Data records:
■ ■ ■ ■

(** * ConfigCore: version comparator, compatibility gate, manifest resolver,
      plugin discovery, installer and config document

    A shallow embedding of [src/ConfigCore.py].  Python functions become
    Rocq functions with the source's names; code that can raise lives in
    the [result] monad, and [try ... except Exception] is [try_except].

    Text is modelled by Rocq strings.  On the ASCII range the string
    primitives below ([strip], [split], [int], [repr], [splitlines]) follow
    CPython 3.11; characters above 127 are treated as ordinary printable,
    non-blank, non-digit characters, so statements that depend on them
    are made for ASCII text. *)

From Stdlib Require Import ZArith Ascii.
From stdpp Require Import base tactics option list gmap strings pretty sorting.

Open Scope Z_scope.

(** ** Exceptions *)

(** The exception classes the modelled code can meet.  All of them derive
    from [Exception], so [except Exception] catches every one. *)
Inductive exn : Type :=
  | AttributeError
  | TypeError
  | ValueError
  | UnboundLocalError
  | ImportError
  | IndexError (msg : string)
  | UnicodeDecodeError
  | JSONDecodeError
  | FileNotFoundError (msg : string)
  | FileExistsError
  | NotADirectoryError
  | IsADirectoryError
  | PermissionError
  | BadZipFile
  | HTTPError (code : Z)
  | URLError (reason : string)
  | InvalidURL
  | IncompleteRead
  | TimeoutError
  | OverflowError
  | RuntimeError (msg : string).

Inductive result (A : Type) : Type :=
  | Ok (a : A)
  | Raise (e : exn).
Arguments Ok {A} a.
Arguments Raise {A} e.

#[global] Instance result_ret : MRet result := @Ok.
#[global] Instance result_bind : MBind result := λ A B f m,
  match m with Ok a => f a | Raise e => Raise e end.

(** [try: body except Exception: handler] *)
Definition try_except {A} (body : result A) (handler : exn → result A) : result A :=
  match body with Ok a => Ok a | Raise e => handler e end.

Definition raises {A} (r : result A) : Prop := ∃ e, r = Raise e.
Definition returns {A} (r : result A) : Prop := ∃ a, r = Ok a.

(** ** String primitives of the interpreter *)

Module PyStr.

(** [str.isspace] on the ASCII range: TAB, LF, VT, FF, CR, FS, GS, RS, US
    and the blank. *)
Definition is_space (c : ascii) : bool :=
  match c with
  | "009" | "010" | "011" | "012" | "013"
  | "028" | "029" | "030" | "031" | " " => true
  | _ => false
  end%char.

Fixpoint lstrip (s : string) : string :=
  match s with
  | String c r => if is_space c then lstrip r else s
  | EmptyString => EmptyString
  end.

Fixpoint rstrip (s : string) : string :=
  match s with
  | String c r =>
      match rstrip r with
      | EmptyString => if is_space c then EmptyString else String c EmptyString
      | r' => String c r'
      end
  | EmptyString => EmptyString
  end.

(** [s.strip()] *)
Definition strip (s : string) : string := rstrip (lstrip s).

(** [s.split(sep)] for a one-character separator: never returns the
    empty list. *)
Fixpoint split (sep : ascii) (s : string) : list string :=
  match s with
  | EmptyString => [EmptyString]
  | String c r =>
      if decide (c = sep) then EmptyString :: split sep r
      else match split sep r with
           | h :: t => String c h :: t
           | [] => [String c EmptyString]
           end
  end.
(** C3 as worded fails.  U+00E9 is alphabetic, yet on the segment made of
    U+00E9 and a, [sentence_case] leaves U+00E9 in lower case and
    upper-cases the a; the first alphabetic character in upper case would
    give U+00C9 and then a. *)
Lemma sentence_case_not_first_alphabetic :
  isalpha latin1 0xE9%N = true
  /\ sentence_case latin1 [0xE9; 0x61]%N = Some [0xE9; 0x41]%N
  /\ sentence_case_of latin1 (isalpha latin1) [0xE9; 0x61]%N = [0xC9; 0x61]%N
  /\ ~ (forall seg,
          sentence_case latin1 seg
          = Some (sentence_case_of latin1 (isalpha latin1) seg)).
Proof.
  split; [reflexivity|]. split; [reflexivity|]. split; [reflexivity|].
  intros H. specialize (H [0xE9; 0x61]%N). discriminate.
Qed.

(** C5 as worded fails.  On the empty text no word is collected and the
    synthetic sentence is empty, not the lone period that joining no words
    and appending a period gives.  On the text b, space, a, U+00E9 the last
    alphabetic word of the normalized segment is a followed by U+00E9, yet
    the word collected is B. *)
Lemma last_words_not_as_worded :
  (process_homework latin1 [] = Some ([], 0%Z, [])
   /\ sentence_of latin1 is_letter (last_words_of latin1 is_letter [])
      = [0x2E]%N)
  /\ (normalize_case latin1 (fix_iz latin1 [0x62; 0x20; 0x61; 0xE9]%N)
      = Some [0x42; 0x20; 0x61; 0xE9]%N
      /\ last_words latin1 [0x42; 0x20; 0x61; 0xE9]%N = Some [[0x42]%N]
      /\ last_words_of latin1 (isalpha latin1) [0x42; 0x20; 0x61; 0xE9]%N
         = [[0x61; 0xE9]%N])
  /\ ~ (forall t, exists final count normalized,
          normalize_case latin1 (fix_iz latin1 t) = Some normalized
          /\ process_homework latin1 t =
             Some (final, count,
                   sentence_of latin1 (isalpha latin1)
                     (last_words_of latin1 (isalpha latin1) normalized))).
Proof.
  split; [split; reflexivity|]. split; [repeat split; reflexivity|].
  intros H. destruct (H []) as (final & count & normalized & Hn & Hp).
  vm_compute in Hn. injection Hn as <-. vm_compute in Hp. discriminate.
Qed.
Fixpoint skip_ws (cs : list ascii) : list ascii :=
  match cs with
  | c :: rest => if is_json_space c then skip_ws rest else cs
  | [] => []
  end.

(** A number: an optional minus sign; the integer part, a single zero or
    digits that do not start with zero; an optional fraction, a dot and at
    least one digit; an optional exponent. *)
Definition read_number (cs : list ascii) : option (rnum * list ascii) :=
  let '(neg, body) :=
    match cs with
    | "-" :: r => (true, r)
    | _ => (false, cs)
    end in
  let s := scan_decimal body in
  let int_ok :=
    match int_digits s with
    | [] => false
    | ["0"] => true
    | "0" :: _ => false
    | _ => true
    end in
  let frac_ok :=
    match has_dot s, frac_digits s with
    | true, [] => false
    | _, _ => true
    end in
  if (int_ok && frac_ok)%bool then Some (scanned_value neg s, remainder s) else None.

Definition hex4 (a b c d : ascii) : option N :=
  radix_value 16 0 [a; b; c; d].

(** The characters of a string, after its opening quote.  A code unit above
    255 is beyond the strings of this model. *)
Fixpoint read_string (fuel : nat) (cs : list ascii) (acc : list ascii)
  : option (string * list ascii) :=
  match fuel with
  | O => None
  | S fuel' =>
      match cs with
      | [] => None
      | c :: rest =>
          if (code c =? 34)%N then Some (string_of_list_ascii (rev acc), rest)
          else if (code c =? 92)%N then
            match rest with
            | e :: rest' =>
                if (code e =? 34)%N then read_string fuel' rest' (dquote :: acc)
                else if (code e =? 92)%N then read_string fuel' rest' (backslash :: acc)
                else if Ascii.eqb e "/" then read_string fuel' rest' ("/" :: acc)
                else if Ascii.eqb e "b" then read_string fuel' rest' (ascii_of_N 8 :: acc)
                else if Ascii.eqb e "f" then read_string fuel' rest' (ascii_of_N 12 :: acc)
                else if Ascii.eqb e "n" then read_string fuel' rest' (ascii_of_N 10 :: acc)
                else if Ascii.eqb e "r" then read_string fuel' rest' (ascii_of_N 13 :: acc)
                else if Ascii.eqb e "t" then read_string fuel' rest' (ascii_of_N 9 :: acc)
                else if Ascii.eqb e "u" then
                  match rest' with
                  | h1 :: h2 :: h3 :: h4 :: rest'' =>
                      match hex4 h1 h2 h3 h4 with
                      | Some n =>
                          if (n <? 256)%N
                          then read_string fuel' rest'' (ascii_of_N n :: acc)
                          else None
                      | None => None
                      end
                  | _ => None
                  end
                else None
            | [] => None
            end
          else if (code c <? 32)%N then None
          else read_string fuel' rest (c :: acc)
      end
  end.
(* ===== verification/Sort.v ===== *)
(** * Sorting vectors

    minisat/mtl/Sort.h: selection sort for short arrays, quicksort for longer
    ones; merge sort; removal of adjacent duplicates.  A subarray [&array[i]]
    is the whole vector with an offset.  The order is fallible, as the clients'
    orders look the elements up in a table.
    The second part proves that [sort] ends and sorts. *)
From S2P Require Import Prelude.
From Stdlib Require Import Lia.

#[local] Open Scope nat_scope.

Section sort.
Context {T : Type} (lt : T → T → res bool).

Definition swap (a : list T) (i j : nat) : res (list T) :=
  let! tmp := at_ a i in
  let! y := at_ a j in
  let! a := upd a i y in
  upd a j tmp.

(** [for (j = i+1; j < size; j++) if (lt(array[j], array[best_i])) best_i = j;] *)
Definition select (a : list T) (off size i : nat) : res nat :=
  foldM (λ best j,
    let! x := at_ a (off + j) in
    let! y := at_ a (off + best) in
    let! b := lt x y in
    Ok (if (b : bool) then j else best)) i (seq (S i) (size - S i)).

Definition selectionSort (a : list T) (off size : nat) : res (list T) :=
  foldM (λ a i, let! best := select a off size i in swap a (off + i) (off + best)) a (seq 0 (size - 1)).

(** [do i++; while (lt(array[i], pivot));], from [i + 1]. *)
Fixpoint scan_up (fuel : nat) (a : list T) (off : nat) (pivot : T) (i : nat) : res nat :=
  match fuel with
  | O => Err Out_of_fuel
  | S fuel =>
      let! x := at_ a (off + i) in
      let! b := lt x pivot in
      if (b : bool) then scan_up fuel a off pivot (S i) else Ok i
  end.

(** [do j--; while (lt(pivot, array[j]));] *)
Fixpoint scan_down (a : list T) (off : nat) (pivot : T) (j : nat) : res nat :=
  match j with
  | O => Err Out_of_range
  | S j =>
      let! x := at_ a (off + j) in
      let! b := lt pivot x in
      if (b : bool) then scan_down a off pivot j else Ok j
  end.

■ ■ ■ ■

Exercise:
Copy out only the lines above from the one with "else match split sep r with" to the one with "0x61]%N = [0xC9; 0x61]%N", inclusive, exactly as they stand.

Answer to this problem:
      else match split sep r with
           | h :: t => String c h :: t
           | [] => [String c EmptyString]
           end
  end.
(** C3 as worded fails.  U+00E9 is alphabetic, yet on the segment made of
    U+00E9 and a, [sentence_case] leaves U+00E9 in lower case and
    upper-cases the a; the first alphabetic character in upper case would
    give U+00C9 and then a. *)
Lemma sentence_case_not_first_alphabetic :
  isalpha latin1 0xE9%N = true
  /\ sentence_case latin1 [0xE9; 0x61]%N = Some [0xE9; 0x41]%N
  /\ sentence_case_of latin1 (isalpha latin1) [0xE9; 0x61]%N = [0xC9; 0x61]%N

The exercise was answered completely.